Rin Usami’s novella, Idol, Burning is a fine balance of fame, obsession, heartbreak, disillusion and adulation. Revolving around the extremely toxic fandom prevalent in Japanese Pop industry, Usami explores the influence of idols, idol worship, the impact of social media on the lives of today’s teens and youngsters, and the associated heartbreak when an idol falls from a high pedestal.
Originally written in Japanese, the translation is by Asa Yoneda. Manga artist Leslie Hung has created perfectly suited illustrations. They capture the essence of Akari’s feelings.
Akari, a high school student with an unnamed learning disability, is obsessed with Masaki Ueno, a member of the popular J-Pop group Maza Maza. He is her “oshi,” or idol. She has dedicated her life to him, transcribing everything he has ever said on TV or radio. She analyses his statements and shares her views on her blog, which is dedicated to her Oshi. But her obsession is not carnal. She is happy admiring him from a distance and does not dream of a physical closeness. Akari works part time and uses up her entire salary to pay for Masaki merch or concerts. Whenever a new single comes out, she buys multiple boxes just to boost Masaki’s popularity ranking within the group.
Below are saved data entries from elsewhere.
Lemma managed_memory_witness : 4096%Z ∈ live managed_one.
Proof.
  destruct (managed_memory _ _ alloc_one) as [H _]. destruct (H eq_refl) as [_ Hl]. apply Hl. vm_compute. lia.
Defined.

(** Stopping the allocator frees nothing, and what is dropped afterwards is never
    freed. *)
Example stopped_memory_leaks :
  ∃ m, msteps Managed_new alloc_effs m ∧ system_alive m = true ∧
    ∃ m', msteps m [] m' ∧ live m = [4096%Z] ∧ live m' = [] ∧ system_alive m' = false.
Proof.
  exists managed_one. split; [apply alloc_one|]. split; [done|]. eexists. split_and!; [|run| |].
  - eapply (MStep _ [] _ [] _ (MStop _ _ _ eq_refl)). eapply (MStep _ [] _ [] _); [|apply MRefl].
    apply (MDrop (Some leaked_ref)); [by vm_compute|]. unfold drop_ref. act_unfold. reflexivity.
  - run.
  - run.
Qed.

(** Every prefetch and every advice goes to the location with id 0. *)
Lemma location_id_zero t : (driver_location t).2 = 0%Z.
Proof. by destruct t. Qed.
(** Two vectors of [n] elements. *)
Record AxpyRequest := {
  ax_n : Z; ax_alpha : Z; ax_x : GpuRef; ax_incx : Z; ax_y : GpuRef; ax_incy : Z; ax_reply : nat;
}.
Record ScalRequest := { sc_n : Z; sc_alpha : Z; sc_x : GpuRef; sc_incx : Z; sc_reply : nat }.
Record Nrm2Request := { n2_n : Z; n2_x : GpuRef; n2_incx : Z; n2_reply : nat }.
Record DotRequest := {
  dot_n : Z; dot_x : GpuRef; dot_incx : Z; dot_y : GpuRef; dot_incy : Z; dot_reply : nat;
}.
Record AsumRequest := { as_n : Z; as_x : GpuRef; as_incx : Z; as_reply : nat }.
Record IamaxRequest := { im_n : Z; im_x : GpuRef; im_incx : Z; im_reply : nat }.
Record CopyRequest := {
  cp_n : Z; cp_x : GpuRef; cp_incx : Z; cp_y : GpuRef; cp_incy : Z; cp_reply : nat;
}.
Record SwapRequest := {
  sw_n : Z; sw_x : GpuRef; sw_incx : Z; sw_y : GpuRef; sw_incy : Z; sw_reply : nat;
}.
Record RotRequest := {
  rot_n : Z; rot_x : GpuRef; rot_incx : Z; rot_y : GpuRef; rot_incy : Z; rot_c : Z; rot_s : Z;
  rot_reply : nat;
}.
Record GemvRequest := {
  gv_trans : string; gv_m : Z; gv_n : Z; gv_alpha : Z; gv_beta : Z;
  gv_a : GpuRef; gv_lda : Z; gv_x : GpuRef; gv_incx : Z; gv_y : GpuRef; gv_incy : Z; gv_reply : nat;
}.
Record GerRequest := {
  gr_m : Z; gr_n : Z; gr_alpha : Z; gr_x : GpuRef; gr_incx : Z; gr_y : GpuRef; gr_incy : Z;
  gr_a : GpuRef; gr_lda : Z; gr_reply : nat;
}.
Record GeamRequest := {
  ga_trans_a : string; ga_trans_b : string; ga_m : Z; ga_n : Z; ga_alpha : Z; ga_a : GpuRef; ga_lda : Z;
  ga_beta : Z; ga_b : GpuRef; ga_ldb : Z; ga_c : GpuRef; ga_ldc : Z; ga_reply : nat;
}.
Record SyrkRequest := {
  sy_uplo : string; sy_trans : string; sy_n : Z; sy_k : Z; sy_alpha : Z; sy_a : GpuRef; sy_lda : Z;
  sy_beta : Z; sy_c : GpuRef; sy_ldc : Z; sy_reply : nat;
}.
Record TrsmRequest := {
  tr_side : string; tr_uplo : string; tr_trans : string; tr_diag : string; tr_m : Z; tr_n : Z;
  tr_alpha : Z; tr_a : GpuRef; tr_lda : Z; tr_b : GpuRef; tr_ldb : Z; tr_reply : nat;
}.

Inductive BlasL1Op : Type :=
  | Axpy (r : AxpyRequest) | Scal (r : ScalRequest) | Nrm2 (r : Nrm2Request) | Dot (r : DotRequest)
  | Asum (r : AsumRequest) | Iamax (r : IamaxRequest) | Iamin (r : IamaxRequest)
  | Copy (r : CopyRequest) | Swap (r : SwapRequest) | Rot (r : RotRequest).
Inductive BlasL2Op : Type := Gemv (r : GemvRequest) | Ger (r : GerRequest).
Inductive BlasL3Op : Type := Geam (r : GeamRequest) | Syrk (r : SyrkRequest) | Trsm (r : TrsmRequest).

(** [BlasMsg]; the element type is that of the boxed request. *)
Inductive BlasMsg : Type :=
  | Gemm (T : DType) (r : GemmRequest)
  | L1 (T : DType) (o : BlasL1Op)
  | L2 (T : DType) (o : BlasL2Op)
  | L3 (T : DType) (o : BlasL3Op)
  | GemmStridedBatched (T : DType) (r : GemmStridedBatchedRequest)
  | Sgemm (r : SgemmRequest)   (* the request of [DeviceMsg] *).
Even though she is socially awkward and struggles to make friends in real life, her online persona is the complete opposite. In the online world, she is part of a community where they love discussing their favourite hero, sharing pictures, and commenting till the wee hours.
However, cracks start developing in her Oshi-centered world when allegations surface of Masaki assaulting a female. Akari feels lost, cheated, and abandoned as one after the other details are revealed. The idol she has adored is stripped down to reveal a real and flawed person. She clings to Misaki, spending her time and money on supporting Masaki through the crisis. Eventually, her downfall begins, and she has no option but to come to terms with the reality.
Akari’s character sketch reminded me of Keiko from Sayaka Murata’s Convenience Store Woman. Usami portrays her with a lot of compassion and warmth.
She lives fantasizing about her idol and remains oblivious to the turmoil and despair both her mother and sister undergo. However, their behaviour and attitude towards Akari leave one with a lot to ponder upon. Both mother and sister are important characters and lend strength to the narrative.
The novel is in first person POV, and it helps us to see the events unfolding through Akari. But the readers are not stuck in her head. Usami gives the readers the freedom and scope to analyse and interpret the events and people from their perspective, too.
It’s a short novella, so there isn’t much scope for detailed plot development. The remarkable ending is optimistic and symbolic in depiction.
I started picking up the cotton swabs. On my knees, head down, as carefully as if I were gathering the bones out of somebody’s ashes, I picked up the cotton swabs I had cast on the floor.
Usami’s depiction of stan culture, and the related obsession, is bang-on-point and feels authentic. She has covered fandom from both ends of the spectrum. Apart from exploring the crazy obsession of fans, Usami also examines the loneliness in the idol’s life. These aspects make the novel more real and relatable.
The narration feels deeply personal and touches a chord. When I read the acknowledgment section, I understood the author has drawn inspiration from her brother’s life, his struggle with the Japanese education system, and her attitude towards him.
Idol, Burning is heart-breaking, yet hopeful.
Wordsopedia Rating 4.2/5
|Title: Idol, Burning
|Author: Rin Usami
|Publication date: November 15, 2022
|No. of Pages: 144
Buy your copy here on Amazon.
About the author
Rin Usami (b. 1999) was born in Shizuoka Prefecture, Japan. Usami began writing novels in high school. Her debut novel Kaka, published in 2019, received the Yukio Mishima Prize, making her the youngest recipient in the award’s history. In 2020, at the age of 21, Usami won the prestigious Akutagawa Prize for Idol, Burning. She lives in Tokyo.